20 Persen Pupuk Bersubsidi Diselundupkan
Selisih harga yang cukup besar menjadi penyebab penyelundupan.
Himpunan Kerukunan Tani Indonesia (HKTI) mensinyalir adanya penyelundupan pupuk urea bersubsidi ke sejumlah negara di kawasan Asia, sekitar 20 persen dari jumlah stok yang disediakan pemerintah. Penyelundupan berlangsung dengan memanfaatkan selisih harga jual pupuk dalam negeri dengan luar negeri yang mencapai Rp 5.500 per kilogram.

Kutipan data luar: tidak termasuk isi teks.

(** * Weighted BACON regression (cbacon): a shallow embedding of
      [wbacon_reg.c] and [fitwls.c]

    Modelling conventions.
    - A C [double] is a real number ([R]); [sqrt], [fabs] and [hypot] are
      the real square root, absolute value and Euclidean norm.  Rounding,
      infinities and NaN are outside this model.
    - A C array is a list; [get] reads a cell, [upd] writes one, [Memcpy]
      copies a prefix.  Matrices are stored column-major, as in the source.
    - C [int] scalars that are only dimensions or loop counters ([n], [p],
      loop indices) are [nat]; [int] values that are data ([subset] cells,
      [m], [iter], [maxiter], [collect], index arrays) are [Z].
    - [for] loops are iterations of their body over the loop counter
      ([for_loop]); loops that can [return] carry the returned value on the
      right of a sum ([for_ret]).
    - LAPACK, BLAS, Rmath and the routines of headers that are not part of
      the sources are parameters of the sections that use them. *)

From Stdlib Require Import Reals Lra Lia List ZArith Bool Permutation.
Import ListNotations.
Open Scope R_scope.



(** ** Arrays *)

Definition get (a : list R) (i : nat) : R := nth i a 0.
Definition geti (a : list Z) (i : nat) : Z := nth i a 0%Z.

Fixpoint upd {A : Type} (i : nat) (v : A) (a : list A) : list A :=
  match a, i with
  | [], _ => []
  | _ :: t, O => v :: t
  | h :: t, S k => h :: upd k v t
  end.

(** [Memcpy(dst, src, k)]: the first [k] cells of [dst] become those of
    [src]. *)
Definition Memcpy {A : Type} (dst src : list A) (k : nat) : list A :=
  firstn k src ++ skipn k dst.

(** ** Loops *)

(** [for (i = lo; i < lo + cnt; i++) s = body i s;] *)
Fixpoint for_loop {St : Type} (lo cnt : nat) (body : nat -> St -> St) (s : St)
  : St :=
  match cnt with
  | O => s
  | S k => for_loop (S lo) k body (body lo s)
  end.

(** The same loop when the body may [return]: [inl] carries on, [inr]
    leaves the loop (and the function) at once. *)
Fixpoint for_ret {St T : Type} (lo cnt : nat) (body : nat -> St -> St + T)
    (s : St) : St + T :=
  match cnt with
  | O => inl s
  | S k =>
      match body lo s with
      | inl s' => for_ret (S lo) k body s'
      | inr t => inr t
      end
  end.

(** ** Error codes ([wbacon_error_type]) *)

Inductive wbacon_error_type : Type :=
| WBACON_ERROR_OK
| WBACON_ERROR_RANK_DEFICIENT
| WBACON_ERROR_CONVERGENCE_FAILURE
| WBACON_ERROR_TRIANG_MAT_SINGULAR.

Definition is_ok (e : wbacon_error_type) : bool :=
  match e with WBACON_ERROR_OK => true | _ => false end.

(** ** Scalar helpers of the source *)

(** [#define _POWER2(_x) ((_x) * (_x))] *)
Definition POWER2 (v : R) : R := v * v.

(** [hypot] of the C library. *)
Definition hypot (a b : R) : R := sqrt (a * a + b * b).

(** [fabs] of the C library. *)
Definition fabs (v : R) : R := Rabs v.

(** [DBL_EPSILON] of [float.h] for IEEE binary64: 2^-52. *)
Definition DBL_EPSILON : R := / 2 ^ 52.

(** Comparisons as the tests of the source. *)
Definition Rltb (a b : R) : bool := if Rlt_dec a b then true else false.
Definition Rleb (a b : R) : bool := if Rle_dec a b then true else false.

(** ** Rank-one update of the Cholesky factor: [chol_update] *)

(** The off-diagonal loop body of column [i], the same in update and
    downdate but for the compound assignment: [op] is [Rplus] for the
    update ([+=]) and [Rminus] for the downdate ([-=]). *)
Definition offdiag_body (op : R -> R -> R) (p i : nat) (b c : R) (j : nat)
    (s : list R * list R) : list R * list R :=
  let '(L, u) := s in
  let L := upd (p * i + j) (op (get L (p * i + j)) (c * get u j)) L in
  let L := upd (p * i + j) (get L (p * i + j) / b) L in
  let u := upd j (b * get u j - c * get L (p * i + j)) u in
  (L, u).

Definition update_col (p i : nat) (s : list R * list R) : list R * list R :=
  let '(L, u) := s in
  let tmp := get L (i * (p + 1)) in
  let a := hypot tmp (get u i) in
  let b := a / tmp in
  let c := get u i / tmp in
  let L := upd (i * (p + 1)) a L in
  for_loop (i + 1) (p - (i + 1)) (offdiag_body Rplus p i b c) (L, u).

Definition chol_update (L u : list R) (p : nat) : list R * list R :=
  let '(L, u) := for_loop 0 (p - 1) (update_col p) (L, u) in
  (upd (p * p - 1)
       (sqrt (POWER2 (get L (p * p - 1)) + POWER2 (get u (p - 1)))) L,
   u).

(** ** Rank-one downdate: [chol_downdate] *)

(** The quantity tested at column [i]: squared diagonal entry minus squared
    entry of the update vector. *)
Definition pivot (p i : nat) (s : list R * list R) : R :=
  POWER2 (get (fst s) (i * (p + 1))) - POWER2 (get (snd s) i).

Definition downdate_col (p i : nat) (s : list R * list R)
  : (list R * list R) + (list R * list R) :=
  let '(L, u) := s in
  let tmp := get L (i * (p + 1)) in
  let a := POWER2 tmp - POWER2 (get u i) in
  if Rltb a 0 then inr (L, u)
  else
    let a := sqrt a in
    let b := a / tmp in
    let c := get u i / tmp in
    let L := upd (i * (p + 1)) a L in
    inl (for_loop (i + 1) (p - (i + 1)) (offdiag_body Rminus p i b c) (L, u)).

Definition chol_downdate (L u : list R) (p : nat)
  : wbacon_error_type * (list R * list R) :=
  match for_ret 0 (p - 1) (downdate_col p) (L, u) with
  | inr s => (WBACON_ERROR_RANK_DEFICIENT, s)
  | inl (L, u) =>
      let a := POWER2 (get L (p * p - 1)) - POWER2 (get u (p - 1)) in
      if Rltb a 0 then (WBACON_ERROR_RANK_DEFICIENT, (L, u))
      else (WBACON_ERROR_OK, (upd (p * p - 1) (sqrt a) L, u))
  end.


(** ** Data of the driver *)

(** [regdata]: the regression data; [wx] and [wy] are the weighted copies
    that the least-squares solver overwrites. *)
Record regdata : Type := mk_regdata {
  dat_n : nat;
  dat_p : nat;
  dat_x : list R;
  dat_y : list R;
  dat_w : list R;
  dat_wx : list R;
  dat_wy : list R;
  dat_w_sqrt : list R
}.

(** [estimate]: what is estimated from the current subset. *)
Record estimate : Type := mk_estimate {
  est_resid : list R;
  est_beta : list R;
  est_dist : list R;
  est_L : list R;
  est_xty : list R;
  est_sigma : R
}.

(** [workarray]: scratch space shared by all steps. *)
Record workarray : Type := mk_workarray {
  lwork : Z;
  iarray : list Z;
  work_p : list R;
  work_n : list R;
  work_np : list R;
  work_pp : list R;
  dgels_work : list R
}.

Definition set_wx_wy (d : regdata) (wx wy : list R) : regdata :=
  mk_regdata (dat_n d) (dat_p d) (dat_x d) (dat_y d) (dat_w d) wx wy
             (dat_w_sqrt d).
Definition set_x (d : regdata) (x : list R) : regdata :=
  mk_regdata (dat_n d) (dat_p d) x (dat_y d) (dat_w d) (dat_wx d) (dat_wy d)
             (dat_w_sqrt d).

''Kami memprediksi (jumlah) pupuk Urea bersubsidi yang diselundupkan mencapai 20 persen,'' ujar Ketua pembina HKTI Siswono Yudo Husodo, saat memberikan sambutan Seminar Ketersediaan Pangan, Keterjangkauan Harga' di Jakarta, Selasa (6/4). Siswono meminta Ditjen Bea dan Cukai serta Departemen Perdagangan (Depdag) melakukan verifikasi distribusi pupuk bersubsidi antarpelabuhan dalam negeri. Dibanding periode 2007, penyelundupan pupuk Urea bersubsidi tahun 2008 mengalami peningkatan.
Menurut Siswono, selisih harga jual pupuk urea bersubsidi dalam negeri dengan harga internasional sebanyak Rp 5.500 per kilogram menjadi pendorong kuat terjadinya penyelundupan. Harga eceran tertinggi (HET) pupuk urea bersubsidi sebesar Rp 1.200 per kilogram, sedang harga internasional mencapai 600 dolar AS per ton dari harga semula 280 dolar AS per ton. Kemudian, harga internasional pupuk SP-36 mencapai 800 dolar AS per ton atau setara Rp 7.300 per kilogram, padahal HET lokal mencapai Rp 1.550 per kilogram atau ada selisih Rp 5.750 per kilogram.
''Modus penyelundupan berupa pemalsuan dokumen pengangkutan antarpulau. Ini harus diwaspadai semua pihak,'' katanya. Siswono menegaskan, sinyalemen tersebut sangat kuat karena menjelang musim tanam gadu, penyebaran pupuk bersubsidi di lapangan terjadi kelangkaan. Disamping itu, jika pun ada, harganya terus melambung dan memberatkan petani. Untuk pupuk urea bersubsidi yang HET-nya Rp 1.200 per kilogram, petani kerap membeli dengan harga Rp 1.400 sampai Rp 1.600 per kilogram.
''Bahkan termasuk harga pupuk yang tidak bersubsidi sekalipun, harganya ikut melambung tinggi,'' beber Siswono. Sementara, mengenai verifikasi, kata Siswono, dimaksudkan agar jumlah pengiriman pupuk bersubsidi dari pelabuhan pengirim sama persis dengan laporan di pelabuhan penerima dalam distribusi antar pulau. Jika tidak segera dicegah, beban pemerintah untuk subsidi pupuk akan semakin berat.
Sejumlah negara dicurigai menjadi penerima pupuk selundupan, yakni Malaysia, Thailand serta negara-negara ASEAN. Negara-negara tersebut lebih tertarik menerima pupuk asal Indonesia, karena kualitasnya melebihi produk pupuk asal Kuwait serta Rusia.
Siswono mengungkapkan, pada tahun 2007, subsidi pupuk mencapai Rp 6,7 triliun. Dari sekian juta ton pupuk yang disubsidi, sebanyak 10-15 persen diselundupkan ke luar negeri. Kemudian, pada triwulan pertama tahun 2008, subsidi pupuk mencapai Rp 7,5 triliun dan akan ditingkatkan menjadi Rp 10 triliun, akibat kenaikan harga gas. Namun, belum genap setengah tahun, HKTI mendapat laporan jumlah pupuk yang diseludupkan sebesar 20 persen dari jumlah keseluruhan pupuk yang disubsidi.
Jangan naik
Terlepas masih tingginya angka penyelundupan, HKTI, kata Siswono meminta pemerintah tidak menaikkan harga pupuk saat ini. Jika kenaikan harga pupuk dilaksanakan, maka upaya pemerintah menaikkan harga pembelian pemerintah (HPP) untuk gabah dan beras, akan sia-sia.
''Petani akan bereaksi karena pekan-pekan ini merupakan masa tanam gadu periode kedua tahun 2008 ini. Gimana mau menaikkan, pasokan pupuk saja di beberapa daerah mengalami kelangkaan, sementara di sejumlah daerah harganya justru naik,'' ujar Siswono.